Hopefully, the disease will be neutralized by a group of researchers and Extension agents armed with a $9.28 million grant from USDA’s National Institute of Food and Agriculture. The research and outreach program is coordinated by Brett Tyler of the Virginia Bioinformatics Institute at Virginia Tech and involves interdisciplinary teams at 18 institutions.
"This project isn’t as much about new discovery as it is applying our recent discoveries to make real-world improvements," Tyler says.
Seek and destroy. So how does Phytophthora sojae seek and destroy? Found naturally in the soil, it produces spores by asexual reproduction on rotten root tissues when the soil is flooded. Mobility of the spores is achieved with whiplike filaments, which allow them to swim in a corkscrew path in water, seeking host plants. They become attracted to chemicals released by soybean roots and germinating seeds. Like a magnet to steel, they make contact with the soybean root surface, where they shed the mobile filaments and form a cell wall. The spores germinate and fibrous strands penetrate into the root and begin rotting the tissue.

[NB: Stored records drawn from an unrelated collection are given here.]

Definition demo_map_to (STORAGE : Z) (k : mapper_kind) (t : demo_tables) (arena : PageTableArena)
    (page frame : Z) (fl : flags) : bool * demo_tables * PageTableArena :=
  match t !! page with
  | Some _ => (false, t, arena)
  | None =>
    if demo_needs_table t page then
      match reserve_frame STORAGE arena with
      | Ok (Some _, arena) => (true, <[page := (frame, fl)]> t, arena)
      | _ => (false, t, arena)
      end
    else (true, <[page := (frame, fl)]> t, arena)
  end.

Definition demo_mapper (STORAGE : Z) : Mapper demo_tables :=
  mkMapper _ (demo_map_to STORAGE)
    (λ k t page, match t !! page with
                 | Some (frame, _) => (Some frame, delete page t)
                 | None => (None, t)
                 end)
    (λ t root, ∅) (λ t root index fl, t) (λ t q, t !! q).

#[export] Instance demo_mapper_laws STORAGE : MapperLaws STORAGE (demo_mapper STORAGE).
Proof.
  split.
  - intros k t arena page frame fl. simpl. unfold demo_map_to.
    destruct (t !! page) eqn:Hpage; [repeat split; try done; constructor|].
    assert (∀ q, <[page:=(frame, fl)]> t !! q = if true && (q =? page) then Some (frame, fl) else t !! q)
      as Hins.
    { intros q. cbn. destruct (Z.eqb_spec q page) as [->|]; [by rewrite lookup_insert_eq|].
      by rewrite lookup_insert_ne. }
    destruct (demo_needs_table t page).
    + destruct (reserve_frame STORAGE arena) as [[[a|] arena']| |] eqn:Hr;
        (split; [|done]); [|constructor..].
      by eapply arena_steps_step; [constructor|].
    + split; [constructor|done].
  - intros k t page. simpl. destruct (t !! page) as [[frame fl]|] eqn:Hpage.
    + split; [by intros ? [= <-]|]. intros q. cbn.
      destruct (Z.eqb_spec q page) as [->|]; [by rewrite lookup_delete_eq|by rewrite lookup_delete_ne].
    + split; [done|]. intros q. done.
  - intros t root p. apply lookup_empty.
  - done.
Qed.

#[export] Instance demo_device_laws STORAGE : DeviceMapperLaws (demo_mapper STORAGE).
Proof.
  split.
  - intros k t arena page frame fl _ _. pose proof (map_to_law STORAGE (m:=demo_mapper STORAGE) k t arena page frame fl) as H.
    destruct (map_to (demo_mapper STORAGE) k t arena page frame fl) as [[ok t'] arena']. destruct H as (_ & Hnone & Htr).
    split; [done|]. by intros q _.
  - intros k t page frame fl _ _ Htr. pose proof (unmap_law STORAGE (m:=demo_mapper STORAGE) k t page) as H.
    cbn [translate unmap demo_mapper] in *. rewrite Htr in *. split; [done|]. intros q _. by destruct H as [_ ->].
Qed.

(** ** Witnesses *)

Definition demo_storage : Z := 0x400000.
Definition demo_paging : PagingState demo_tables := mkPaging None false ∅ None.
Definition demo_root : PageTableRoot := mkRoot (mkOwnedFrame demo_storage Frame.PageTable) arena_new.
Definition demo_mapped : PagingState demo_tables := mkPaging (Some demo_root) false ∅ None.

Definition demo_initialized : outcome PagingError unit * PagingState demo_tables :=
  initialize (demo_mapper demo_storage) demo_storage PAGE_SIZE (0x80000000, 0x2100) (0x100000, 0x2000)
    0x200000 0x1000 0x300123 demo_paging.

Lemma demo_initialized_eq : demo_initialized = (Ok tt, snd demo_initialized).
Proof.
  assert (fst demo_initialized = Ok tt) as <- by by vm_compute. apply surjective_pairing.
Qed.

Lemma initialize_maps_witness :
  translate (demo_mapper demo_storage) (tables (snd demo_initialized)) 0x80002000
    = Some (0x80002000, [PRESENT; WRITABLE; NO_CACHE; NO_EXECUTE]).
Proof.
  refine (_ (initialize_maps (demo_mapper demo_storage) demo_storage demo_paging
    (0x80000000, 0x2100) (0x100000, 0x2000) 0x200000 0x1000 0x300123 _ _ _ _ _ _ _ _ _
    demo_initialized_eq)).
  1: intros (_ & _ & _ & _ & H); rewrite H; by vm_compute.
  all: by vm_compute.
Defined.

Lemma map_range_identity_witness : ∃ r s',
  map_range (demo_mapper demo_storage) 0x1000 0x2000 [PRESENT] demo_mapped = (r, s') ∧ r = Ok tt.
Proof.
  destruct (map_range_identity (demo_mapper demo_storage) demo_storage demo_mapped 0x1000 0x2000
    [PRESENT] demo_root eq_refl ltac:(lia) ltac:(lia)) as (r & s' & Hr & _).
  exists r, s'. split; [exact Hr|].
  assert (fst (map_range (demo_mapper demo_storage) 0x1000 0x2000 [PRESENT] demo_mapped) = Ok tt) as H
    by by vm_compute.
  by rewrite Hr in H.
Defined.

Lemma map_device_page_policy_witness : ∃ s',
  map_device_page (demo_mapper demo_storage) (Some demo_map) MMIO_BASE 0x100000 demo_mapped = (Ok tt, s')
  ∧ translate (demo_mapper demo_storage) (tables s') MMIO_BASE
    = Some (0x100000, [PRESENT; WRITABLE; NO_CACHE; NO_EXECUTE]).
Proof.
  destruct (map_device_page (demo_mapper demo_storage) (Some demo_map) MMIO_BASE 0x100000 demo_mapped)
    as [r s'] eqn:Hr.
  assert (r = Ok tt) as ->.
  { assert (fst (map_device_page (demo_mapper demo_storage) (Some demo_map) MMIO_BASE 0x100000 demo_mapped)
      = Ok tt) as H by by vm_compute. by rewrite Hr in H. }
  exists s'. split; [done|].
  destruct (map_device_page_policy (demo_mapper demo_storage) (Some demo_map) demo_mapped
    MMIO_BASE 0x100000 demo_root (Ok tt) s' ltac:(done) ltac:(done) ltac:(done) eq_refl Hr) as (_ & _ & Hv & _ & H & _).
  by rewrite (H MMIO_BASE Hv).
Defined.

Tyler and his research group at Virginia Tech analyzed the genetic material in Phytophthora and found the location of a superfamily of deadly genes involved in the infection of plants. These genes produce virulent proteins that disable the immune systems of their victims as part of an
attack strategy, much as the HIV virus does in humans.
According to the research, these lethal proteins are able to easily enter a soybean plant cell across the cell membrane without any additional attack effort from the killer. These proteins also carry the "entry mechanism" that disables the cell that is necessary for the deadly fungal microbes to infect the plants.
Serving as the lead institution for this research, Virginia Tech is responsible for discovering new resistance genes, while the University of Georgia is responsible for soybean transformation.
"We know there is a protein that a soybean makes, which the fungus uses to recognize that the plant is a soybean plant. That becomes a welcome mat for this fungus," says Wayne Parrott, researcher and professor of plant pathology at the University of Georgia in Athens (UGA). "One research target is to see if we can alter that welcome mat or get rid of it: Then the fungus will not recognize that it’s on a soybean and will not attack it."
Out-of-the-box fix. Another approach that might be effective to combat the fungus involves a natural mechanism that plants have to "turn off" genes in viruses that attack them. A retired professor from UGA came up with the idea to use this same system, tweaking it so that it would work on the nematodes.